__Task instructions__. What are the lines, copied exactly, from the one containing "Theorem machine_frame w" through the last line of the records below, both included?

======== Given data

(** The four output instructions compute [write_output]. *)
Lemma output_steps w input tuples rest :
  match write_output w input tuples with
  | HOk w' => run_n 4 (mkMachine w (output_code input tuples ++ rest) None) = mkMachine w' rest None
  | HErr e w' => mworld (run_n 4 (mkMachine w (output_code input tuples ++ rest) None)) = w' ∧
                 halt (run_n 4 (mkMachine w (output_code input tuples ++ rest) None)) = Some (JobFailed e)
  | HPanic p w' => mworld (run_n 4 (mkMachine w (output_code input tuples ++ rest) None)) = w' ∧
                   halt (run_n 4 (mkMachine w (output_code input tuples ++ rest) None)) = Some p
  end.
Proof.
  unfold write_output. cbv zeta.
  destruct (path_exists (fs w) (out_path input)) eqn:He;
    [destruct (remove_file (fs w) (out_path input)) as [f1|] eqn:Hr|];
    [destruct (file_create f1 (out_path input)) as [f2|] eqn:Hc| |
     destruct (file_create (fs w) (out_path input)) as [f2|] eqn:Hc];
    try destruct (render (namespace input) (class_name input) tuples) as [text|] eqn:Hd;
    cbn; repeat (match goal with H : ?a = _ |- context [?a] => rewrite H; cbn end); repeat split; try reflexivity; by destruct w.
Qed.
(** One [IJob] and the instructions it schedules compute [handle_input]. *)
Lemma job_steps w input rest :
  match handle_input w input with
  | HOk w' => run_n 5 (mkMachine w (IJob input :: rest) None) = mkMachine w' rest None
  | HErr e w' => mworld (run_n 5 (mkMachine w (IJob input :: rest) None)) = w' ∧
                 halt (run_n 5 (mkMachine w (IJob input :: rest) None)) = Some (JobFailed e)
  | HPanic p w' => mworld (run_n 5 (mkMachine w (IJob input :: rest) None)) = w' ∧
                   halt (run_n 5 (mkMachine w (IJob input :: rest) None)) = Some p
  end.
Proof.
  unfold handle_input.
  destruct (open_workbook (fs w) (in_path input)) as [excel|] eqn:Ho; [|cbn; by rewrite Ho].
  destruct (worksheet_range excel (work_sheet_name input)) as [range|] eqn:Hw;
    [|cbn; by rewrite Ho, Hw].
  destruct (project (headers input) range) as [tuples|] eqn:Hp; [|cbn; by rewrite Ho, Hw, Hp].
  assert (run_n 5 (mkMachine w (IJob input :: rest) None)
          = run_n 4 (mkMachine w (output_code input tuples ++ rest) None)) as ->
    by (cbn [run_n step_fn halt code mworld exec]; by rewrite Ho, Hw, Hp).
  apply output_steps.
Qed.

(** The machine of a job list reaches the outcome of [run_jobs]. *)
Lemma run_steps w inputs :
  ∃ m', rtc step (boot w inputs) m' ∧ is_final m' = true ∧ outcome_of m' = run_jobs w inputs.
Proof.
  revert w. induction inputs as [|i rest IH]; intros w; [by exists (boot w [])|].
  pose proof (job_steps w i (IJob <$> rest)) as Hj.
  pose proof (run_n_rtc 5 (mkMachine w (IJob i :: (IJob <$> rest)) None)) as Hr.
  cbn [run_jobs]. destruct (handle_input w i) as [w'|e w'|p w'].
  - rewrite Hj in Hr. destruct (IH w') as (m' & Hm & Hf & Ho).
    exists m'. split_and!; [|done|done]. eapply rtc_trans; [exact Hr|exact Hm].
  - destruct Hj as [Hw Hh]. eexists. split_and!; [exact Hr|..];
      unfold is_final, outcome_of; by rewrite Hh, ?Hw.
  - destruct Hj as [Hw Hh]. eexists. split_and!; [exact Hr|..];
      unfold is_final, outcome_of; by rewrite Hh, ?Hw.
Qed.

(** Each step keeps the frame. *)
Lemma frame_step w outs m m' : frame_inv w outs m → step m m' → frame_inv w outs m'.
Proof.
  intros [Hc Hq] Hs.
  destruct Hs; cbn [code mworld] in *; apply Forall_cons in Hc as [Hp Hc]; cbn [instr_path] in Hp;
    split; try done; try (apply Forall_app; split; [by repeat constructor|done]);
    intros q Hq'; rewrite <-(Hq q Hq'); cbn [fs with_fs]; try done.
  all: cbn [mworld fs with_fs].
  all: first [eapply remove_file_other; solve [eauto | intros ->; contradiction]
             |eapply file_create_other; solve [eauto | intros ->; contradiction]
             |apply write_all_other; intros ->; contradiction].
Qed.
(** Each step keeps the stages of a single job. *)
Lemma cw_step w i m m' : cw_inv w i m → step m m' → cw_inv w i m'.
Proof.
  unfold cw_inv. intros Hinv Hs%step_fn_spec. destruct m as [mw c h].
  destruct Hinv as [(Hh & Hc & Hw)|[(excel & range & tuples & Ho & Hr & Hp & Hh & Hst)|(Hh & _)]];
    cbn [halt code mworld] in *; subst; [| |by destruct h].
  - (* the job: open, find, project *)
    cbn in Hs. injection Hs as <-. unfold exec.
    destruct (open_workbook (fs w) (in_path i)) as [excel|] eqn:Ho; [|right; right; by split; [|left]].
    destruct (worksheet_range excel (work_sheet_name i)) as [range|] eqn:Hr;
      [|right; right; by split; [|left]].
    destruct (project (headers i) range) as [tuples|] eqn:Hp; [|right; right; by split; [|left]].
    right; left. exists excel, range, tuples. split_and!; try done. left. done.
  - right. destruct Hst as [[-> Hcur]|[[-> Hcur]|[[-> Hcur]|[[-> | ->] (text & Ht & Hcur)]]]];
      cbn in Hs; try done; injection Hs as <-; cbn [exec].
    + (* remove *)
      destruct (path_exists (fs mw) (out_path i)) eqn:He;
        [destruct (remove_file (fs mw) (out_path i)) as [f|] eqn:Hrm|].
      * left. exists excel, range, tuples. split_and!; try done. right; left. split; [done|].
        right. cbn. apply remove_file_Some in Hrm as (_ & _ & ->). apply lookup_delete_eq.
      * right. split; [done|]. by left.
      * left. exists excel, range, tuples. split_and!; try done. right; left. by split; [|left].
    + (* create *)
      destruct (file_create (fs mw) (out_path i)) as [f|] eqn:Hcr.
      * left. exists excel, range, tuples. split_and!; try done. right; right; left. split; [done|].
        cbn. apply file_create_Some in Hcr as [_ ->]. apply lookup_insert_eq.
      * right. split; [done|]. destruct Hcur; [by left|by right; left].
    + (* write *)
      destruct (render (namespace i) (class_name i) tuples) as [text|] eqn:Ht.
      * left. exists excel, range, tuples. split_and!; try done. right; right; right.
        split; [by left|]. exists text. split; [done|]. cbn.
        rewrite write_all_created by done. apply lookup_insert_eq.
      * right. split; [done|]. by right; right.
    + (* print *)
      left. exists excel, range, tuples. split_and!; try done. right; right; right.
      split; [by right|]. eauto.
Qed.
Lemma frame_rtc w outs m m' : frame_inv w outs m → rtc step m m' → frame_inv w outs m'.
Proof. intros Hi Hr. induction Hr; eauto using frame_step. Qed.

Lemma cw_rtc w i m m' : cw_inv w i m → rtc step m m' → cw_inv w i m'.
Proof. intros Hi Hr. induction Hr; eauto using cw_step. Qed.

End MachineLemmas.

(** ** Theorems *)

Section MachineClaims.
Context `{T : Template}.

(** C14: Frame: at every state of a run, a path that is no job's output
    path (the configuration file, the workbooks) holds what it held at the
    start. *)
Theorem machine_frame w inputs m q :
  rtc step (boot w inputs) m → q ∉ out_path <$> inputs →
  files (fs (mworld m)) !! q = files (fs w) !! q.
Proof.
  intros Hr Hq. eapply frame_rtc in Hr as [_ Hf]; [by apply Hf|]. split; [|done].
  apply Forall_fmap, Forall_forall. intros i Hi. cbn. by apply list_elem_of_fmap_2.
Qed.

================

__Exercise output__.
Theorem machine_frame w inputs m q :
  rtc step (boot w inputs) m → q ∉ out_path <$> inputs →
  files (fs (mworld m)) !! q = files (fs w) !! q.
Proof.
  intros Hr Hq. eapply frame_rtc in Hr as [_ Hf]; [by apply Hf|]. split; [|done].
  apply Forall_fmap, Forall_forall. intros i Hi. cbn. by apply list_elem_of_fmap_2.
Qed.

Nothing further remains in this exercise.